_Data excerpts_:
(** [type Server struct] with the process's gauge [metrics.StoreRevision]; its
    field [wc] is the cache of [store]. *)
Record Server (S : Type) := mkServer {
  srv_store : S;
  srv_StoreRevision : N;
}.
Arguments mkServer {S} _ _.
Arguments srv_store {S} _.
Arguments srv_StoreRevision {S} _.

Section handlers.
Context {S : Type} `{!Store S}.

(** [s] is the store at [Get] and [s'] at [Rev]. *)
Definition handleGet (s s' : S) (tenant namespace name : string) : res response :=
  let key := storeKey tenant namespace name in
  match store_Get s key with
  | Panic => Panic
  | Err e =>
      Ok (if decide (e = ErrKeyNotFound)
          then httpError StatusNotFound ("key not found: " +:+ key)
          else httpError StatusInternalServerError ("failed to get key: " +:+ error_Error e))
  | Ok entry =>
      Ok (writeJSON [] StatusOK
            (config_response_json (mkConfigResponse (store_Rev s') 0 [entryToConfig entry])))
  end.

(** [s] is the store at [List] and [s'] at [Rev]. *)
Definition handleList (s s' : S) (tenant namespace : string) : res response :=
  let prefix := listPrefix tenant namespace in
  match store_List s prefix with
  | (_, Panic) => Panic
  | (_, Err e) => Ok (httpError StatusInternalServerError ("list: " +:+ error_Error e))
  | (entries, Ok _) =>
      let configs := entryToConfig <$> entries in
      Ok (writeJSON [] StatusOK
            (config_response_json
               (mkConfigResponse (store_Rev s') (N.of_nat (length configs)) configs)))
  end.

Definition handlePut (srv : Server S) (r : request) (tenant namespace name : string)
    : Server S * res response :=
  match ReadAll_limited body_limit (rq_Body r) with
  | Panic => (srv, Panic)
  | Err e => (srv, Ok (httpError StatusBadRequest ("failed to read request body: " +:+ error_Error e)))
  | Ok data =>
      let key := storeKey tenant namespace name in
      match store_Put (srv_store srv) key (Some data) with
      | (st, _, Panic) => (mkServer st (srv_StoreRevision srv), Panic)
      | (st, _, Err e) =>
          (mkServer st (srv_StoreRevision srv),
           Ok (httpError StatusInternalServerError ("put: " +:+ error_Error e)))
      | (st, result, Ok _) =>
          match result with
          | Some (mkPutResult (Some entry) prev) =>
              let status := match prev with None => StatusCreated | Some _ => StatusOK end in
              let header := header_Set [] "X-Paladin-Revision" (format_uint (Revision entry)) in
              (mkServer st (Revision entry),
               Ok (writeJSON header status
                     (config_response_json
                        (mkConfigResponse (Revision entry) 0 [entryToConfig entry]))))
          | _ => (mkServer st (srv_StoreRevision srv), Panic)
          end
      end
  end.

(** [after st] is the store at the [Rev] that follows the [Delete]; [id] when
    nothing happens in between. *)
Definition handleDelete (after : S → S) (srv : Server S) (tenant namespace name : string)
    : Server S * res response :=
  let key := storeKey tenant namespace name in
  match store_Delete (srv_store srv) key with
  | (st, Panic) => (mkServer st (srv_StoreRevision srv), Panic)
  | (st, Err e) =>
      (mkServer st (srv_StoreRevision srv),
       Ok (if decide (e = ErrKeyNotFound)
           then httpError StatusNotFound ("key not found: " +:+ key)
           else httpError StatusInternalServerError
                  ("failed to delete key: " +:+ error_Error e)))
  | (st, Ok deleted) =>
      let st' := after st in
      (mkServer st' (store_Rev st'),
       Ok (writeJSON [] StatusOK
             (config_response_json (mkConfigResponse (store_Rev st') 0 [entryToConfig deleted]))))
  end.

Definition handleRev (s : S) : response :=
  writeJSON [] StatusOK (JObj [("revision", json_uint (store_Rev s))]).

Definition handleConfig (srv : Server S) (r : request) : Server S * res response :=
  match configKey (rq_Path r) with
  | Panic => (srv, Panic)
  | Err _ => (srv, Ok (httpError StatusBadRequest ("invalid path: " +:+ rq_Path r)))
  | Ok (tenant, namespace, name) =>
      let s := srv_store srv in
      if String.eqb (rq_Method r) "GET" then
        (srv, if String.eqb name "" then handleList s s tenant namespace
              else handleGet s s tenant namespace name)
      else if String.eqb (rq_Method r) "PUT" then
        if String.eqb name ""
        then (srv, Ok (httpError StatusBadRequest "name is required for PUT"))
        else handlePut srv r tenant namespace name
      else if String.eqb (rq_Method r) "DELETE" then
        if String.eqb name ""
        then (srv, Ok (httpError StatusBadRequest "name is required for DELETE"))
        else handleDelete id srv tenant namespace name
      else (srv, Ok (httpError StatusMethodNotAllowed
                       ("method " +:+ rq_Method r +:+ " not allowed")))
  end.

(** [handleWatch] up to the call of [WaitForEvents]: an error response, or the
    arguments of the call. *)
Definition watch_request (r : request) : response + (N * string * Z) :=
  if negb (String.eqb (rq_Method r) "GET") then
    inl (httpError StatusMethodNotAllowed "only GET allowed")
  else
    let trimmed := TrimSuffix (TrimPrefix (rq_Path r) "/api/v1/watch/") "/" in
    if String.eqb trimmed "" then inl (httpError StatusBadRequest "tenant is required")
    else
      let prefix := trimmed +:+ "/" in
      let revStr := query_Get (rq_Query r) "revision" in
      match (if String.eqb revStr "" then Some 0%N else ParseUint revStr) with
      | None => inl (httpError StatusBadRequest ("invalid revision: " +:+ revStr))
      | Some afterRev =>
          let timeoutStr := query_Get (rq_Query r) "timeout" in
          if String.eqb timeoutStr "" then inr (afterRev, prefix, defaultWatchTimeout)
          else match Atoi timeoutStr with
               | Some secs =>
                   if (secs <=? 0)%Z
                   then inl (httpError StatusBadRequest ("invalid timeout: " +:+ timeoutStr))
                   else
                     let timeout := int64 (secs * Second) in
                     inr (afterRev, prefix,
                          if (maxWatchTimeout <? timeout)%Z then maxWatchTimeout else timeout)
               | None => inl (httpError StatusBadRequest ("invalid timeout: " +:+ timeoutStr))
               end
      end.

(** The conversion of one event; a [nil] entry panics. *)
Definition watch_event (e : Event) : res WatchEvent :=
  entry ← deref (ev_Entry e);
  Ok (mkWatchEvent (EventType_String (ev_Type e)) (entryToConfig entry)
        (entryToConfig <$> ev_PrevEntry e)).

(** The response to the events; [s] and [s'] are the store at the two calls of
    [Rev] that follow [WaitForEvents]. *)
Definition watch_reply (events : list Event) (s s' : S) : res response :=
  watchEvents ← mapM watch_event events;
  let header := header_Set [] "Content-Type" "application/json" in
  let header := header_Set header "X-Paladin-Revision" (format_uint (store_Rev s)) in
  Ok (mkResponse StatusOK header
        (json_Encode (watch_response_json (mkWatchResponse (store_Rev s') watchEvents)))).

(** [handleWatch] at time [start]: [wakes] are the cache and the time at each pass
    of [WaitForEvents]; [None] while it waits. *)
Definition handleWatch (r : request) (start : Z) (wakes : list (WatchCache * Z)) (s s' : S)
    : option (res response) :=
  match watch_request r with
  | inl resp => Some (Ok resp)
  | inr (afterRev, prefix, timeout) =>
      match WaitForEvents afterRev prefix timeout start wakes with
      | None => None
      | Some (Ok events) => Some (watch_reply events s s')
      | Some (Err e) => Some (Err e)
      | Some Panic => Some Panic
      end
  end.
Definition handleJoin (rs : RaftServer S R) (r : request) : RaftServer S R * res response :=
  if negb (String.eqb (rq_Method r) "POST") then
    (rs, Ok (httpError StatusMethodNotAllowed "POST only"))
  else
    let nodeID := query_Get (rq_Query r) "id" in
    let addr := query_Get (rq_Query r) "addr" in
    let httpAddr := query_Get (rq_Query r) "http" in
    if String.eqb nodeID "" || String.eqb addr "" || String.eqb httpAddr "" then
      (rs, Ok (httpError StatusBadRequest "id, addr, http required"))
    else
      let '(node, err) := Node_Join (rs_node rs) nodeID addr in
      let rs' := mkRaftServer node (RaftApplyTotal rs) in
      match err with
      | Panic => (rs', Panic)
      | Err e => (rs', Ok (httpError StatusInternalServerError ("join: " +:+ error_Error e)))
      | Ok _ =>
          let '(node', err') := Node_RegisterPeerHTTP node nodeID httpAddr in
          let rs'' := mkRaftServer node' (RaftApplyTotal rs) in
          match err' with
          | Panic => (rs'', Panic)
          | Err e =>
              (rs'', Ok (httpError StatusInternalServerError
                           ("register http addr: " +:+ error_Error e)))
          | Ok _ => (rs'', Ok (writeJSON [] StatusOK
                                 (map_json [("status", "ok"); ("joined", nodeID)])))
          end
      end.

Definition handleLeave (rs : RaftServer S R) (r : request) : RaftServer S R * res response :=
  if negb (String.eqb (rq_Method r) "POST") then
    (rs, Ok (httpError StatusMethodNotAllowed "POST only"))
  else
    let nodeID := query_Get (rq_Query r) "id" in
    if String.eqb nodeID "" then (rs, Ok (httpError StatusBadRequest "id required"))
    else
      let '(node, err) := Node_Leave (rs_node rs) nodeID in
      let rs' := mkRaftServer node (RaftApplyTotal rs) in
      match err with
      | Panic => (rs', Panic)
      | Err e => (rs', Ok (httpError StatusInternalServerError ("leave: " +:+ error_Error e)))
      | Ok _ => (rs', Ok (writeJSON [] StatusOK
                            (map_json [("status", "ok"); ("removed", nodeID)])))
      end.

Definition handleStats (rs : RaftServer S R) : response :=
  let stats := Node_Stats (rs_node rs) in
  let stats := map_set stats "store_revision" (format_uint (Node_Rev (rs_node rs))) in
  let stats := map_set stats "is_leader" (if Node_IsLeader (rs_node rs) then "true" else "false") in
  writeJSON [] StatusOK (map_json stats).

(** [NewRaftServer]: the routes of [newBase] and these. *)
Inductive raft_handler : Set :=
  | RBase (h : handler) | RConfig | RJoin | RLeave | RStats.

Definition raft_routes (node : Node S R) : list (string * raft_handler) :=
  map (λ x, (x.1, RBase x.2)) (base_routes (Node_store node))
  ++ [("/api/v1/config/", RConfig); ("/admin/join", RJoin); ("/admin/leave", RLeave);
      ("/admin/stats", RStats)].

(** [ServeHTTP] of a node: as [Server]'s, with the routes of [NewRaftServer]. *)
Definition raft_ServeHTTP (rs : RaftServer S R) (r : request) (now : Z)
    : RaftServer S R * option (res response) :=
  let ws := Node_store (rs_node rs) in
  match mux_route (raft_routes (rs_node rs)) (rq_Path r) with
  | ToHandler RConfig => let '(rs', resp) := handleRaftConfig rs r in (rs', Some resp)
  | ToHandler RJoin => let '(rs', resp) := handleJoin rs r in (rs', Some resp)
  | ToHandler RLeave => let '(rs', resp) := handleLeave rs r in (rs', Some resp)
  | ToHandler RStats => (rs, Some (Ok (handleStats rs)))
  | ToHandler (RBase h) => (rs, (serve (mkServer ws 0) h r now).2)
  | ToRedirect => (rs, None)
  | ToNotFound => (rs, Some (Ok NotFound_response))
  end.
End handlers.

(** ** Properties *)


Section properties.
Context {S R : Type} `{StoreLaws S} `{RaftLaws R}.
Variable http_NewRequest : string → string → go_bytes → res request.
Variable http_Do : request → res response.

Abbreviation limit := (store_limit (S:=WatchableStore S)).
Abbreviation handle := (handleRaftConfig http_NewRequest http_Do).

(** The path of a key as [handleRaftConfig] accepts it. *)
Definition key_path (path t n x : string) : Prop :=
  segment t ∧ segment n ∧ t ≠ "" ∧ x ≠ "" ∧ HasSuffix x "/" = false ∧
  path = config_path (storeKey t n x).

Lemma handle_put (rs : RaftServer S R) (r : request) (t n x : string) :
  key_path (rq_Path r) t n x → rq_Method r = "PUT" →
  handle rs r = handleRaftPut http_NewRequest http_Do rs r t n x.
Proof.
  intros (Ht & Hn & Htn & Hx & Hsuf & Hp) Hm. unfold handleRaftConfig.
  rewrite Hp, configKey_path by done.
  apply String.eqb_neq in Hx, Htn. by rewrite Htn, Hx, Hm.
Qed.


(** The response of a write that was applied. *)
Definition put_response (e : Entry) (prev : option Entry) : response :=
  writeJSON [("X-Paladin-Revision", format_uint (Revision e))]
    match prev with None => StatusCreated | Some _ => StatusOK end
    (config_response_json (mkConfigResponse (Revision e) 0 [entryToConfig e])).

_How to complete this task_: For the data shown above, give the number of lines where the word "nodeID" appears, and nothing else.

_Exercise output_: 9